Die hier skizzierten genderorientierten Diskurse zu literarischen und weiteren ästhetischen Medien zeigen einerseits, dass die Forschung zu Gender und Sexualität bereits innerhalb der Lese- und Literaturdidaktik präsent ist, legen andererseits aber auch Desiderate offen. So werden die genannten (Teil-)Disziplinen (Lese- sowie Literatur- und Mediendidaktik, Kinder- und Jugendliteraturforschung, fachhistorische Forschung) noch eher selten miteinander verbunden. Auffallend ist auch, dass es bislang kein breit akzeptiertes Modell des gendersensiblen Literaturunterrichts gibt, was zwar auf die Vielfalt an Termini und Konzepten zurückzuführen ist, für eine gelingende Unterrichtspraxis und deren Untersuchung aber notwendig wäre. Zudem liegen bislang nur wenige intersektionale Arbeiten vor (vgl. u. a. Abrego et al. 2023; Becker & Kofer 2022), die Gender und sexuelle Identität vor dem Hintergrund anderer sozial wirkmächtiger Kategorien wie z. B. Ethnie und Klasse problematisieren, um so bspw. für Marginalisierung zu sensibilisieren. Vor dem Hintergrund des allseits wahrgenommenen medialen Wandels sowie der Pluralisierung der Gesellschaft fehlt es darüber hinaus an Projekten, die die Lese- und Mediensozialisation von Schüler:innen sowie unterschiedliche sprachliche Voraussetzungen oder Rollenvorstellungen aus diesen Perspektiven fokussieren. 

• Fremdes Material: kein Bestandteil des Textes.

(** * kairat-notify: ticket-status scraper and Telegram notifier

    A shallow embedding of the TypeScript sources

    - [src/parser.ts]   : [parseButtons], [findMatchByOpponent],
                          [parseButtonsWithRetry];
    - [src/notifier.ts] : [sendNotification], [sendStatusChange],
                          [sendError], [sendManualStatus];
    - [src/types.ts]    : [ButtonStatus], [ParseResult];
    - [src/index.ts]    : [checkAndNotify], the [/status] and [/help]
                          handlers, the module variables [previousStatus]
                          and [isChecking];

    followed by the properties of the scrape-and-notify loop.

    Modelling conventions.
    - A JavaScript string is a [string] holding its UTF-8 bytes; [===] on
      strings is equality of those bytes.
    - An [async] function is a computation in the monad [M]: it threads
      the module variables and the cursors of the environment, returns
      either a value or the thrown value, and emits the list of the
      external calls it made (HTTP GET, timer, Telegram [sendMessage]).
    - The outside world is an [Env]: the answer of the [n]-th HTTP
      request, the outcome of the [n]-th [sendMessage], the [n]-th
      reading of the clock, and the URL constructor of the platform.
    - Each handler runs from its first statement to its last without
      another handler in between; a handler that finds a check cycle
      in flight is a run that starts with [isChecking = true].
    - An event [EvSend] records a call of [bot.sendMessage], whether
      the call resolves or rejects.
    - Console output is not part of the model. *)

From Stdlib Require Import String Ascii List ZArith Bool Arith Lia.
From Stdlib Require Import DecimalString.
Import ListNotations.

Local Open Scope list_scope.
Local Open Scope string_scope.

(* ================================================================== *)
(** ** JavaScript primitives used by the sources *)
(* ================================================================== *)

Module Js.

(** What a [throw] carries.  [axios.isAxiosError] holds of [AxiosError]
    only; [instanceof Error] holds of [JsError] and [AxiosError]. *)
Inductive Thrown : Type :=
| JsError (message : string)
| AxiosError (message : string) (status : option Z)
| NotAnError.

Inductive Result (A : Type) : Type :=
| Ok (a : A)
| Throw (e : Thrown).
Arguments Ok {A} a.
Arguments Throw {A} e.

Definition nl : string := String "010" EmptyString.
Definition dq : string := String "034" EmptyString.

(** [Number.prototype.toString] on an integer below 10^21 in magnitude,
    as chat identifiers and HTTP status codes are. *)
Definition toString (n : Z) : string :=
  NilZero.string_of_int (Z.to_int n).

(** Truthiness of a value of type [string | undefined]. *)
Definition truthy (v : option string) : bool :=
  match v with
  | Some s => negb (s =? "")
  | None => false
  end.

(** *** [String.prototype.trim]

    White space and line terminators of ECMAScript, as UTF-8:
    U+0009..U+000D, U+0020; U+00A0 (C2 A0); U+1680 (E1 9A 80);
    U+2000..U+200A, U+2028, U+2029, U+202F (E2 80 xx); U+205F
    (E2 81 9F); U+3000 (E3 80 80); U+FEFF (EF BB BF). *)
Definition ws1 (c : ascii) : bool :=
  let n := N_of_ascii c in
  ((9 <=? n) && (n <=? 13) || (n =? 32))%N.

Definition ws2 (c1 c2 : ascii) : bool :=
  ((N_of_ascii c1 =? 194) && (N_of_ascii c2 =? 160))%N.

Definition ws3 (c1 c2 c3 : ascii) : bool :=
  let a := N_of_ascii c1 in
  let b := N_of_ascii c2 in
  let c := N_of_ascii c3 in
  ((a =? 225) && (b =? 154) && (c =? 128)
   || (a =? 226) && (b =? 128)
      && ((128 <=? c) && (c <=? 138) || (c =? 168) || (c =? 169) || (c =? 175))
   || (a =? 226) && (b =? 129) && (c =? 159)
   || (a =? 227) && (b =? 128) && (c =? 128)
   || (a =? 239) && (b =? 187) && (c =? 191))%N.

(** Drops the white space at the head of a list of bytes; [fwd] tells
    whether the bytes come in reading order or reversed. *)
Fixpoint dropSpace (fwd : bool) (s : list ascii) : list ascii :=
  match s with
  | [] => []
  | c1 :: r1 =>
    if ws1 c1 then dropSpace fwd r1
    else
      match r1 with
      | [] => s
      | c2 :: r2 =>
        if (if fwd then ws2 c1 c2 else ws2 c2 c1) then dropSpace fwd r2
        else
          match r2 with
          | [] => s
          | c3 :: r3 =>
            if (if fwd then ws3 c1 c2 c3 else ws3 c3 c2 c1)
            then dropSpace fwd r3
            else s
          end
      end
  end.

Definition trim (s : string) : string :=
  string_of_list_ascii
    (rev (dropSpace false (rev (dropSpace true (list_ascii_of_string s))))).

End Js.

Import Js.

(* ================================================================== *)
(** ** The outside world and the monad of asynchronous functions *)
(* ================================================================== *)

(** [src/types.ts] *)
Record ButtonStatus : Type := mkButtonStatus {
  isEnabled : bool;
  href : string
}.

Record ParseResult : Type := mkParseResult {
  aktobe : ButtonStatus;
  realMadrid : ButtonStatus
}.

(** *** The page, as the queries of [parser.ts] see it *)

(** An element of a cheerio selection: its classes and attributes. *)
Record Element : Type := mkElement {
  classNames : list string;
  attribs : list (string * string)
}.

Definition Selection : Type := list Element.

(** [sel.hasClass(name)]: some element of the selection has the class. *)
Definition hasClass (sel : Selection) (name : string) : bool :=
  existsb (fun el => existsb (String.eqb name) (classNames el)) sel.

Fixpoint getAttribute (name : string) (l : list (string * string))
  : option string :=
  match l with
  | [] => None
  | (k, v) :: l' => if k =? name then Some v else getAttribute name l'
  end.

Die Themen Feminismus, Gender und sexuelle Diversität sowie die damit verbundenen Machtstrukturen werden immer präsenter in der Forschung. Die geplante Tagung und die gemeinsame Publikation, die daraus hervorgehen soll, möchten den aktuellen Forschungsstand im Hinblick auf die genannten und weitere Themenfelder resümieren, reflektieren und aufbereiten sowie zur stärkeren intradisziplinäre Vernetzung und Verknüpfung beitragen. Von Interesse ist auch die Frage nach möglichen Verbindungslinien der unterschiedlichen Perspektiven. Des Weiteren sind Beiträge willkommen, die sich den skizzierten Lücken widmen und interdisziplinäre und intersektionale Perspektiven einbringen sowie solche, die die Lese-, Literatur- und Mediendidaktik bzw. angrenzende Institutionen kritisch im Hinblick auf ihr Bewusstsein für Gender und sexuelle Identität beleuchten. Neben empirischen Beiträgen bspw. aus dem Bereich der Lesesozialisation oder der Unterrichtspraxis sind ebenso theoretisch-gegenstandsorientierte Untersuchungen der Kinder- und Jugendliteratur sowie der Literatur-und Mediendidaktik, aber auch fachgeschichtliche Ansätze willkommen. Die folgende Übersicht bietet erste Ideen, aber keinen abgeschlossenen Katalog an Fragestellungen für die Tagung und die gemeinsame Publikation.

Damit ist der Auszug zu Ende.